Hudson and McConaughey have marvelous chemistry in this film, and you'll love watching them make out, make up and generally make each other's lives a mess. McConaughey's such a convincing Casanova that it's easy to see why Andie can't resist Benjamin, and even his plotting and manipulations are tinged with a Southern charm that's impossible to fake and easy to love. Hudson, too, plays her dual role charmingly, capturing the Sex and the City coolness of her character's ambitious side while really letting it all hang out as she tries multiple maneuvers to make Ben drop her like a brick--including calling his mother, leaving 17 messages on his answering machine in about 17 minutes, and buying him a little doggie with a diamond collar and a penchant for peeing on the pool table.

Direction

Director Donald Petrie's How To Lose a Guy in 10 Days, based on the book by Michele Alexander and Jeannie Long, succeeds because it makes it easy for us to see ourselves in the roles of the leading characters.

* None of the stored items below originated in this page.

(* ===== verification/MkfsSpec.v ===== *)
(** * Appending to a file of the image (mkfs.c)

    [iappend] of mkfs.c on one file: which blocks it takes, what is then in
    them, and that it leaves the blocks of other files alone. *)

From stdpp Require Import base list gmap strings fin_maps list_numbers.
From S2P Require Import Prelude Memory Bytes Str Kernel KMonad Boot Mmu Spinlock Sched Ide Ring Bio BioSpec Log LogSpec Fs FsBlocks FsInode FsFile FsIO Mkfs.

Import Mkfs.

(** ** Numbers *)

Lemma xint_id x : word x -> xint x = x.
Proof. intros Hx. unfold xint. rewrite !Z.shiftr_div_pow2 by lia. exact (get32_le32 x [] Hx). Qed.

Lemma xshort_id x : 0 <= x < 65536 -> xshort x = x.
Proof. intros Hx. unfold xshort. rewrite !Z.shiftr_div_pow2 by lia. exact (get16_le16 x [] Hx). Qed.

Lemma mk_sb : sb = mkSb 1000 941 200 30 2 32 58.
Proof. reflexivity. Qed.

(** Blocks for a file of [x] bytes, with the indirect one. *)
Definition cost (x : Z) : Z := (x + 511) / 512 + (if 6144 <? x then 1 else 0).

Lemma cost_mono x y : x <= y -> cost x <= cost y.
Proof. intros H. unfold cost. pose proof (Z.div_le_mono (x + 511) (y + 511) 512 ltac:(lia) ltac:(lia)). repeat zcase; lia. Qed.

Lemma cost_nonneg x : 0 <= x -> 0 <= cost x.
Proof. intros H. unfold cost. pose proof (Z.div_pos (x + 511) 512 ltac:(lia) ltac:(lia)). zcase; lia. Qed.

(** A piece within one block. *)
Lemma cost_piece off m : 0 <= off -> 1 <= m -> off + m <= (off / 512 + 1) * 512 -> cost (off + m) = cost (off + 1).
Proof. intros Ho Hm Hb. unfold cost. repeat zcase; Z.div_mod_to_equations; lia. Qed.

Lemma cost_next off : 0 <= off -> cost (off + 1) = cost off +
  (if off mod 512 =? 0 then 1 else 0) + (if off =? 6144 then 1 else 0).
Proof. intros Ho. unfold cost. repeat zcase; Z.div_mod_to_equations; lia. Qed.
(** C21: [mpinit] on a configuration table of known entries.  With at most NCPU
    processors it ends: if their APIC ids are 0, 1, 2, ... it has counted them,
    numbered them and found the boot processor and the I/O APIC; otherwise it
    has fallen back to one processor without an APIC.  With more than NCPU
    processors it writes past the end of the array [cpus]. *)
Theorem mpinit_counts fuel m s mp conf es r rs :
  mpconfig m = Some (mp, conf) -> entries_at m (conf + 44) es (conf + conf_length m conf) ->
  (length es < fuel)%nat -> ncpu s = 0 -> length (cpu_ids s) = Z.to_nat NCPU ->
  let n := Z.of_nat (length (procs es)) in
  exists cs rs',
    if NCPU <? n then mpinit fuel m s (r :: rs) = URet MpOverrun cs rs'
    else exists s', mpinit fuel m s (r :: rs) = URet (MpDone s') cs rs' /\
      ismp s' = in_order 0 (procs es) /\
      mpbcpu s' = boot_index 0 0 (procs es) /\
      (forall i, 0 <= i < n -> cpu_ids s' !! Z.to_nat i = Some i) /\
      (ncpu s', ioapicid s', lapic s') =
        if ismp s' then (n, last_ioapic (ioapicid s) es, conf_lapicaddr m conf) else (1, 0, 0).
Proof.
  intros Hc He Hf Hs Hl n. unfold mpinit. rewrite Hc. cbn [bcpu ismp ncpu ioapicid lapic cpu_ids].
  set (s0 := mkMp 0 true (ncpu s) (ioapicid s) (conf_lapicaddr m conf) (cpu_ids s)).
  assert (Hok : cpus_ok s0) by (split; [done|cbn; rewrite Hs; unfold NCPU; lia]). assert (Hn0 : ncpu s0 = 0) by exact Hs.
  destruct (Z.ltb_spec NCPU n) as [Hbig|Hsmall].
  { destruct (mpentries_overrun m _ es fuel _ s0 (r :: rs) Hf He Hok) as [cs E]; [rewrite Hn0; exact Hbig|].
    rewrite (ubind_ret _ _ _ _ _ _ E). by eexists _, _. }
  destruct (mpentries_counts m _ es fuel _ s0 (r :: rs) Hf He Hok) as (cs & s1 & E & H1); [rewrite Hn0; exact Hsmall|].
  rewrite (ubind_ret _ _ _ _ _ _ E). clear E. destruct H1 as (B & I & N & O & L & _ & C & _). rewrite Hn0 in *. cbn [bcpu ismp ioapicid lapic s0 andb] in *.
  unfold mpbcpu. destruct (ismp s1) eqn:Ei; cbn [negb].
  - destruct (truth (mp_imcrp m mp)).
    all: eexists _, _, s1; split; [reflexivity|]; rewrite Ei, B, O, L, N; repeat split; auto; intros; apply C; unfold n in *; lia.
  - eexists _, _, _. split; [reflexivity|]. cbn. repeat split; auto. intros. apply C. unfold n in *. lia.
Qed.

(** A machine with two processors, a bus and an I/O APIC. *)
Definition sample_mem : mem :=
  mwrite (mwrite (mwrite (fun _ => 0) 1039 [16])
    65536 [95; 77; 80; 95; 0; 0; 2; 0; 1; 4; 30; 0; 128; 0; 0; 0])
    131072 ([80; 67; 77; 80; 100; 0; 4; 84; 0; 0; 0; 0; 0; 0; 0; 0; 0; 0; 0; 0; 0; 0; 0; 0; 0; 0; 0; 0; 0; 0; 0; 0; 0; 0; 4; 0; 0; 0; 224; 254; 0; 0; 0; 0] ++
      [0; 0; 20; 3; 0; 0; 0; 0; 0; 0; 0; 0; 0; 0; 0; 0; 0; 0; 0; 0] ++ [0; 1; 20; 1; 0; 0; 0; 0; 0; 0; 0; 0; 0; 0; 0; 0; 0; 0; 0; 0] ++ [1; 0; 0; 0; 0; 0; 0; 0] ++ [2; 2; 0; 0; 0; 0; 0; 0]).
Definition sample_entries : list entry := [EProc 0 3; EProc 1 1; EOther 1; EIoapic 2].

Lemma mpinit_counts_witness : exists cs rs' s',
  mpinit 5 sample_mem (mkMp 0 false 0 0 0 (replicate 8 0)) [mkReply 0 []] = URet (MpDone s') cs rs' /\
    ismp s' = true /\ mpbcpu s' = 0 /\ (forall i, 0 <= i < 2 -> cpu_ids s' !! Z.to_nat i = Some i) /\
    (ncpu s', ioapicid s', lapic s') = if ismp s' then (2, 2, 4276092928) else (1, 0, 0).
Proof.
  apply (mpinit_counts 5 sample_mem (mkMp 0 false 0 0 0 (replicate 8 0)) 2147549184 2147614720 sample_entries).
  - vm_compute. reflexivity.
  - repeat split; try (vm_compute; reflexivity). by left.
  - cbn. lia.
  - reflexivity.
  - reflexivity.
Defined.

End Table.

How many women have sent a potential Mr. Right running for his manly life by calling too often, too soon? I can't think of any that haven't. How many men have stuck around in spite of it? Probably not as many as we'd like, but certainly enough that we believe the possibility. And that's really the trick to a good romantic comedy: it has to make us believe that we all have a shot at the fairy tale--at true, deep meaningful love--without seeming like a fairy tale itself. The movie has to make us believe we have this chance in spite of--even because of--the obstacles in love's path, since in real life they are myriad and often overwhelming. But it's not just the women who can live the fairy tale in this film--men will appreciate the fact that the real Andie Anderson is a rowdy Knicks fan, a ravenous eater of bacon cheeseburgers and a fantastic card player. And what guy wouldn't want to identify with McConaughey (who, incidentally, takes his shirt off to great effect at least twice in the movie)?

Bottom Line

Despite its unbelievable climactic scene (which involves a karaoke version of Carly Simon's hit ''You're So Vain'') and overwrought ending, How To Lose a Guy in 10 Days is a romantic comedy we can all love.